Extracted data entries
::::::::::
(* ===== verification/HostProcessFacts.v ===== *)
(** * The host process: facts

    What every step of a poll keeps ([stable]): the journal stays above what it has
    stored, and nothing is executed but by the executor call. *)

From stdpp Require Import gmap.
From Stdlib Require Import Ascii String.
From S2P Require Import Prelude DurableFiles GoString Keys Sha256 GoTime GoJson GoJsonText JsonFacts JsonStrings JsonValues GoDecode DecodeFacts TimeText HostProtocol DigestFacts HostFields HostWire ControlTrust HostJournal JournalFacts JournalTheorems HostProcess.

Open Scope Z_scope.

(** ** Decoded envelopes *)

Lemma dec_members_inv {A} (P : A -> Prop) (fields : list (field A)) n l a a' :
  (forall f b d b', f ∈ fields -> doc_ok n d = true -> P b -> fld_set f b d = Some b' -> P b') ->
  forallb (fun kd => body_ok kd.1 && doc_ok n kd.2) l = true -> P a -> dec_members false fields l a = Some a' -> P a'.
Proof.
  intros Hf. revert a. induction l as [|[k d] l IH]; intros a Hl Ha; simpl; [by intros [= <-]|]. simpl in Hl.
  apply andb_true_iff in Hl as [[_ Hd]%andb_true_iff Hl]. destruct (find_field (unquote k) fields) as [f|] eqn:Ef; [|done].
  destruct (fld_set f a d) as [b|] eqn:Eb; [|done]. apply IH; [done|]. eapply Hf; [|done..].
  unfold find_field in Ef. destruct (find_index _ fields) as [[i g]|] eqn:Ei.
  - injection Ef as <-. eapply list_elem_of_lookup_2, find_index_lookup, Ei.
  - destruct (find_index (fun f => fold_name _ ≟ _) fields) as [[i g]|] eqn:Ej; [|done]. injection Ef as <-. eapply list_elem_of_lookup_2, find_index_lookup, Ej.
Qed.

Lemma dec_string_utf8 n old d s : doc_ok n d = true -> utf8 (bytes old) -> dec_string old d = Some s -> utf8 (bytes s).
Proof.
  intros Hd Ho. destruct d; cbn; try done; [by intros [= <-]|]. intros [= <-]. cbn in Hd. pose proof (unquote_utf8 _ Hd) as Hu.
  unfold unquote. by rewrite bytes_of_bytes by (by apply utf8_bytes).
Qed.

Lemma dec_uint64_range old d n : u64_range old -> dec_uint64 old d = Some n -> u64_range n.
Proof.
  intros Ho. destruct d; cbn; try done; [by intros [= <-]|]. unfold ParseUint64. destruct (forallb is_digit _) eqn:Ed; [|done]. cbn [andb].
  destruct (negb _); [|done]. destruct (_ <=? max_u64) eqn:El; [|done]. intros [= <-]. apply Z.leb_le in El. split; [|done].
  apply number_value_range. apply Forall_forall. intros c Hc%list_elem_of_In. rewrite forallb_forall in Ed. auto.
Qed.

(** A field of the struct that is not looked at, or a text or a number of it. *)
Ltac envelope_field :=
  match goal with
  | H : fld_set (field_of _ _ _ _) ?a _ = Some _ |- _ =>
    cbn [fld_set field_of] in H; destruct a; cbn in H;
    match type of H with (_ <$> ?x = _) => destruct x eqn:?; cbn in H; [injection H as <-|done] end
  end.

Lemma zero_envelope_ok : envelope_ok zeroEnvelope.
Proof. split; cbn; try constructor; unfold max_u64; lia. Qed.

Lemma decode_envelope_ok wire v : decode_message wire = Some v -> envelope_ok v.
Proof.
  unfold decode_message. destruct (read_value start (bytes wire)) as [[d rest]|] eqn:Er; [|done]. pose proof (read_value_ok _ _ _ _ Er (conj I I) (bytes_are_bytes wire)) as Hok.
  destruct d as [| | | | |l]; cbn [dec_struct]; try done.
  { cbn. destruct (forallb space rest); [|done]. intros [= <-]. apply zero_envelope_ok. }
  destruct (dec_members _ _ l _) as [m|] eqn:Em; [|done]. cbn. destruct (forallb space rest); [|done]. intros [= <-].
  cbn [doc_ok] in Hok. apply andb_true_iff in Hok as [_ Hok]. eapply (dec_members_inv envelope_ok); [|exact Hok|apply zero_envelope_ok|exact Em].
  intros f b d b' Hf Hd [] Hset. change (f ∈ envelope_fields) in Hf. unfold envelope_fields in Hf. rewrite !elem_of_cons, elem_of_nil in Hf.
  destruct_or! Hf; try done; subst f; envelope_field; split; cbn in *; try done; eauto using dec_string_utf8, dec_uint64_range.
Qed.

Lemma verified_envelope_ok `{Ed25519} wire hostID generation at_ b v :
  VerifyEnvelopeWithTrust wire hostID generation at_ b = Some v -> envelope_ok v.
Proof.
  unfold VerifyEnvelopeWithTrust, VerifyEnvelope, verify_message. destruct (negb (validTrustBundle b)); [done|]. destruct (IsZero at_); [done|].
  destruct (_ || _); [done|]. destruct (decode_message wire) as [m|] eqn:Ed; [|done]. cbn [mbind option_bind]. destruct (_ || _ || _); [done|].
  destruct (DecodeString _); [|done]. cbn [mbind option_bind]. destruct (_ || _); [done|]. destruct (marshal _); [|done]. cbn [mbind option_bind].
  destruct (ed25519_verify _ _ _); [|done]. cbn [mbind option_bind]. destruct (_ || _); [done|]. destruct (trustedKey _ _ _); [|done].
  cbn [mbind option_bind]. destruct (keyCoversEnvelope _ _); [|done]. intros [= <-]. by eapply decode_envelope_ok.
Qed.

(** ** Stable steps *)

Section stable.
Context `{Ed25519} (env : Env) (maximum : Z).

Definition stable {A} (op : H A) : Prop := forall m s, above maximum m (hst_world s) ->
  above maximum m (hst_world (op s).2) /\ hst_executed (op s).2 = hst_executed s.

Lemma stable_ret {A} (a : A) : stable (mret a).
Proof. by intros m s Hs. Qed.
Lemma stable_fail {A} e : stable (fail e : H A).
Proof. by intros m s Hs. Qed.
Lemma stable_guard e b : stable (guard_or e b).
Proof. by destruct b; intros m s Hs. Qed.
Lemma stable_bind {A B} (op : H A) (k : A -> H B) : stable op -> (forall a, stable (k a)) -> stable (op ≫= k).
Proof.
  intros Hop Hk m s Hs. destruct (Hop m s Hs) as [H1 H2]. unfold mbind, M_bind. destruct (op s) as [[a|e] s1]; cbn [snd] in *; [|done].
  destruct (Hk a m s1 H1) as [H3 H4]. split; [done|congruence].
Qed.
Lemma stable_for_each {A B} (f : B -> A -> H B) acc l : (forall acc x, stable (f acc x)) -> stable (for_each f acc l).
Proof. intros Hf. revert acc. induction l as [|x l IH]; intros acc; cbn [for_each]; [apply stable_ret|]. by apply stable_bind. Qed.
Lemma stable_next : stable next_call.
Proof. by intros m s Hs. Qed.
Lemma stable_read {A} (f : World -> A) : stable (read_journal f).
Proof. by intros m s Hs. Qed.
Lemma stable_alive n : stable (alive env n).
Proof. apply stable_guard. Qed.
Lemma stable_signed_or message wire : stable (signed_or message wire).
Proof. destruct wire; [apply stable_ret|apply stable_fail]. Qed.
Lemma stable_now : stable (now env).
Proof. apply stable_bind; [apply stable_next|]. intros n. apply stable_ret. Qed.
Lemma stable_cancelled : stable (cancelled env).
Proof. apply stable_bind; [apply stable_next|]. intros n. apply stable_ret. Qed.
Lemma stable_reap : stable (reap env).
Proof. apply stable_bind; [apply stable_next|]. intros n. apply stable_alive. Qed.

Lemma stable_do path body : stable (do_ env path body).
Proof.
  apply stable_bind; [apply stable_next|]. intros n. apply stable_bind; [by intros m s Hs|]. intros _.
  apply stable_bind; [apply stable_alive|]. intros _. destruct (env_reply env n); apply stable_ret || apply stable_fail.
Qed.

Lemma stable_status status refusal : stable (requireControlStatus status refusal).
Proof. unfold requireControlStatus. destruct (500 <=? status); [apply stable_fail|apply stable_guard]. Qed.

Lemma stable_post path refusal wire : stable (post env path refusal wire).
Proof. apply stable_bind; [apply stable_do|]. intros r. apply stable_status. Qed.

Lemma effect_above {A} io (op : J A) m w r w' : above maximum m w -> effect io op w -> op w = (r, w') -> above maximum m w'.
Proof. intros Ha He Ho. destruct (He r w' Ho) as [->|(m' & H1 & H2 & H3 & Hwr)]; [done|]. by destruct (wrote_above maximum io m m' w _ _ Ha H1 H2 H3 Hwr). Qed.

Lemma stable_journal {A} (op : Outcome -> J A) : (forall io w, world_ok w -> effect io (op io) w) -> stable (journal_op env op).
Proof.
  intros Hop. apply stable_bind; [apply stable_next|]. intros n m s Hs. destruct (op (env_io env n) (hst_world s)) as [r w] eqn:E.
  assert (Hw : above maximum m w) by (eapply effect_above; [done|apply Hop, Hs|done]).
  unfold alive, mbind, M_bind. destruct (env_dies env n); [done|]. by destruct r.
Qed.

Lemma stable_attempt op : stable op -> stable (attempt op).
Proof. intros Hop m s Hs. destruct (Hop m s Hs) as [H1 H2]. unfold attempt. destruct (op s) as [[u|e] s1]; [done|]. by destruct e. Qed.

Lemma stable_perform {E} v (emit : E -> H unit) b : (forall value, stable (emit value)) -> stable (perform env v emit b).
Proof.
  intros He. induction b as [ok|kind wire next IH|value next IH]; cbn [perform].
  - apply stable_bind; [apply stable_next|]. intros n. apply stable_bind; [apply stable_alive|]. intros _. apply stable_ret.
  - apply stable_bind; [|done]. apply stable_attempt, stable_journal. intros io w Hw. by apply StageTypedTransferReceipt_effect.
  - apply stable_bind; [|done]. by apply stable_attempt.
Qed.

(** The journal operations that the process calls. *)
Lemma StageResult_stable v wire : stable (journal_op env (fun io => StageResult io v wire)).
Proof. apply stable_journal. intros io w Hw. apply effect_guard. intros Hb. by apply stageResult_effect. Qed.
Lemma StageRecoveryResult_stable key wire : stable (journal_op env (fun io => StageRecoveryResult io key wire)).
Proof. apply stable_journal. intros io w Hw. apply effect_guard. intros Hb. bools. by apply stageResult_effect. Qed.
Lemma StageOutput_stable v wire : stable (journal_op env (fun io => StageOutput io v wire)).
Proof. apply stable_journal. intros io w Hw. by apply StageOutput_effect. Qed.
Lemma AcknowledgeStarted_stable key d : stable (journal_op env (fun io => AcknowledgeStarted io key d)).
Proof. apply stable_journal. intros io w Hw. by apply AcknowledgeStarted_effect. Qed.
Lemma AcknowledgeResult_stable key d : stable (journal_op env (fun io => AcknowledgeResult io key d)).
Proof. apply stable_journal. intros io w Hw. by apply AcknowledgeResult_effect. Qed.
Lemma AcknowledgeOutput_stable key d : stable (journal_op env (fun io => AcknowledgeOutput io key d)).
Proof. apply stable_journal. intros io w Hw. by apply AcknowledgeOutput_effect. Qed.
Lemma AcknowledgeTransferReceipt_stable key d : stable (journal_op env (fun io => AcknowledgeTransferReceipt io key d)).
Proof. apply stable_journal. intros io w Hw. by apply AcknowledgeTransferReceipt_effect. Qed.
End stable.

Create HintDb host.
#[export] Hint Resolve stable_ret stable_fail stable_guard stable_next stable_read stable_alive stable_signed_or stable_now stable_cancelled stable_reap
  stable_do stable_status stable_post StageResult_stable StageRecoveryResult_stable StageOutput_stable AcknowledgeStarted_stable AcknowledgeResult_stable
  AcknowledgeOutput_stable AcknowledgeTransferReceipt_stable stable_attempt stable_perform : host.

(** Go through the steps of an operation. *)
Ltac steady :=
  repeat match goal with
  | |- stable _ (_ ≫= _) => apply stable_bind; [|intros ?]
  | |- stable _ (for_each _ _ _) => apply stable_for_each; intros ? ?
  | |- stable _ (match ?x with _ => _ end) => destruct x
  | |- stable _ (let _ := _ in _) => cbv zeta
  end; auto with host.

Section steps.
Context `{Ed25519} (env : Env) (maximum : Z).

Lemma stable_terminal v at_ key state o fault : stable maximum (stageAndSendTerminal env v at_ key state o fault).
Proof. unfold stageAndSendTerminal, sendResult. steady. Qed.

Lemma stable_emit_receipt v key kr : stable maximum (emit_receipt env v key kr).
Proof. unfold emit_receipt, sendDataReceipt. steady. Qed.

Lemma stable_emit_output v at_ key o : stable maximum (emit_output env v at_ key o).
Proof. unfold emit_output, sendOutput. steady. Qed.

Lemma stable_recover at_ key : stable maximum (recoverIncompleteExecutions env at_ key).
Proof. unfold recoverIncompleteExecutions, sendResult. steady. Qed.

Lemma stable_replayStarts : stable maximum (replayStarts env).
Proof. unfold replayStarts, sendResult. steady. Qed.
Lemma stable_replayOutputs : stable maximum (replayOutputs env).
Proof. unfold replayOutputs, sendOutput. steady. Qed.
Lemma stable_replayTransferReceipts key : stable maximum (replayTransferReceipts env key).
Proof. unfold replayTransferReceipts, sendDataReceipt. steady. Qed.
Lemma stable_replayResults : stable maximum (replayResults env).
Proof. unfold replayResults, sendResult. steady. Qed.
End steps.

#[export] Hint Resolve stable_terminal stable_emit_receipt stable_emit_output stable_recover stable_replayStarts stable_replayOutputs
  stable_replayTransferReceipts stable_replayResults : host.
::::::::::
• [WORK ORDER] Among the records, find every line with the word "goal" and copy it.

• [WRITTEN REPLY]
  match goal with
  repeat match goal with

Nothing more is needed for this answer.